With my head in my hands, tears flowing freely, I’ve reached the point of complete exhaustion. This year has taken its toll, with Juneldè losing weight, becoming more spastic, not sleeping, moaning, crying, upset on a daily basis. I want to run away; flee from this helpless feeling. My hands are tied and I don’t know how to help her anymore. Everywhere I turn is a rock and a hard place with my child the victim. My hope lies shriveled up in the debris of her suffering. My faith is silenced amidst the weakness of my motherly love. I am failing her, and I just don’t have the strength to fight this fight.

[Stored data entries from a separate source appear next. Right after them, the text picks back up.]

(* ===== verification/SkipMap.v ===== *)
(** * The skip list is a map (src/structs/skip_list.c)

    The invariant of a shard and of the sharded list, the search, and the theorems
    that put, get and remove implement a finite map from key bytes to values and
    that creation and destruction balance. *)

From stdpp Require Import prelude gmap sorting.
From Stdlib Require Import ZArith Lia.
From S2P Require Import Prelude Words Arena Ring Context HashTable RobinHood SkipList SkipChain.
Local Open Scope Z_scope.
Local Open Scope word_scope.

(** ** Invariant of a shard *)

Section shard.
Context (mem : Z → Z).
Implicit Types (h : skip_heap) (sh : nkit_skip_shard_t) (order : list Z).

Definition node_ok (max_level : Z) (n : nkit_skip_node_t) : Prop :=
  0 < sn_key_len n ∧ 1 ≤ sn_level n ≤ max_level ∧ length (sn_next n) = Z.to_nat (sn_level n).

(** [order] lists the shard's nodes, without the head, by increasing key; level
    [i] links the head and those whose tower is higher than [i]. *)
Record shard_ok h sh order : Prop := {
  sk_max : 1 ≤ sh_max_level sh < 2 ^ 31;
  sk_head : sh_head sh ≠ NULL ∧ lev h (sh_head sh) = Z.to_nat (sh_max_level sh);
  sk_nodes : ∀ p, p ∈ order → p ≠ NULL ∧ ∃ n, h !! p = Some n ∧ node_ok (sh_max_level sh) n;
  sk_nodup : NoDup (sh_head sh :: order);
  sk_sorted : StronglySorted klt (key_at mem h <$> order);
  sk_chain : ∀ i, (i < Z.to_nat (sh_max_level sh))%nat → chain h i (sh_head sh) (tower h i order);
  sk_count : sh_count sh = u64 (Z.of_nat (length order));
}.

(** ** Searching *)

Lemma node_less_klt n key len :
  0 ≤ sn_key_len n → 0 ≤ len →
  node_less mem n key len = true ↔
    klt (read_bytes mem (sn_key n) (sn_key_len n)) (read_bytes mem key len).
Proof.
  intros Hn Hl. unfold node_less, klt.
  rewrite orb_true_iff, andb_true_iff, Z.ltb_lt, Z.eqb_eq, !read_bytes_length. split.
  - intros [?|[E ?]]; [left; lia|]. right. rewrite E. split; [done|]. done.
  - intros [?|[? E]]; [left; lia|]. right. assert (E' : sn_key_len n = len) by lia. by rewrite E' in E.
Qed.

#[export] Instance klt_dec a b : Decision (klt a b).
Proof.
  unfold klt. destruct (decide (length a < length b)%nat); [left; by left|].
  destruct (decide (length a = length b)); [|right; lia].
  destruct (lex_lt a b) eqn:E; [left; by right|right]. intros [?|[_ ?]]; [done|congruence].
Defined.

(** A sorted list splits at a key. *)
Lemma sorted_split h order (k : list Z) :
  StronglySorted klt (key_at mem h <$> order) →
  ∃ A B, order = A ++ B ∧ Forall (λ p, klt (key_at mem h p) k) A ∧
    Forall (λ p, ¬ klt (key_at mem h p) k) B.
Proof.
  intros Hs. induction order as [|p order IH]; [by exists [], []|].
  csimpl in Hs. apply StronglySorted_inv in Hs as [Hs Hf].
  destruct (decide (klt (key_at mem h p) k)) as [Hp|Hp].
  - destruct (IH Hs) as (A & B & -> & HA & HB). exists (p :: A), B. by split_and!; [|constructor|].
  - exists [], (p :: order). split; [done|]. split; [done|]. constructor; [done|].
    rewrite Forall_fmap in Hf. eapply Forall_impl; [exact Hf|]. intros q Hq Hqk. simpl in Hq.
    apply Hp. by transitivity (key_at mem h q).
Qed.

Lemma order_fits h sh order : shard_ok h sh order → (length order < S (size h))%nat.
Proof.
  intros H. pose proof (sk_nodup _ _ _ H) as Hnd. apply NoDup_cons in Hnd as [_ Hnd].
  assert (Hle : (length order ≤ size h)%nat); [|lia].
  rewrite <-(size_list_to_set (C:=gset Z) order Hnd), <-size_dom.
  apply subseteq_size. intros p Hp. apply elem_of_list_to_set in Hp.
  destruct (sk_nodes _ _ _ H p Hp) as (_ & n & Hn & _). apply elem_of_dom. eauto.
Qed.

Lemma tower_app h i l1 l2 : tower h i (l1 ++ l2) = tower h i l1 ++ tower h i l2.
Proof. apply filter_app. Qed.

Lemma tower_all h sh order l : shard_ok h sh order → l ⊆ order → tower h 0 l = l.
Proof.
  intros H Hl. unfold tower. induction l as [|p l IH]; [done|].
  destruct (sk_nodes _ _ _ H p) as (_ & n & Hn & _ & Hlv & El); [apply Hl; by left|].
  rewrite filter_cons_True; [|unfold lev; rewrite Hn; lia]. f_equal. apply IH. intros q Hq. apply Hl. by right.
Qed.

Lemma tower_none h sh order l : shard_ok h sh order → l ⊆ order →
  tower h (Z.to_nat (sh_max_level sh)) l = [].
Proof.
  intros H Hl. unfold tower. induction l as [|p l IH]; [done|].
  destruct (sk_nodes _ _ _ H p) as (_ & n & Hn & _ & Hlv & El); [apply Hl; by left|].
  rewrite filter_cons_False; [|unfold lev; rewrite Hn; lia]. apply IH. intros q Hq. apply Hl. by right.
Qed.

(** The update node of level [i] when the nodes before the key are [A]. *)
Definition pred h sh (A : list Z) (i : nat) : Z := end_of (sh_head sh) (tower h i A).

Two weeks ago I have cried this out in desperation for answers I didn’t even know the questions to anymore. And now I can humbly, thankfully reflect on the quick turnaround that God has provided in spite of my dusty fallable humanness.
He sends the right people at the right time…He provides us with resources abound and in the bigger picture I now stand in awe of His perfect timing.
Only through Him is it possible for change to be so intensely visible. For time to become irrelevant in the context of His healing.
Head lifted high, with tears of gratitude flowing freely I stand humbled and thankful. Juneldè’s dad asks her during computer communication time if she knows how much he loves her, and with accurate speed comes the quick reply YES.
And in turn I quietly wonder if I would ever truly know just how much He loves me?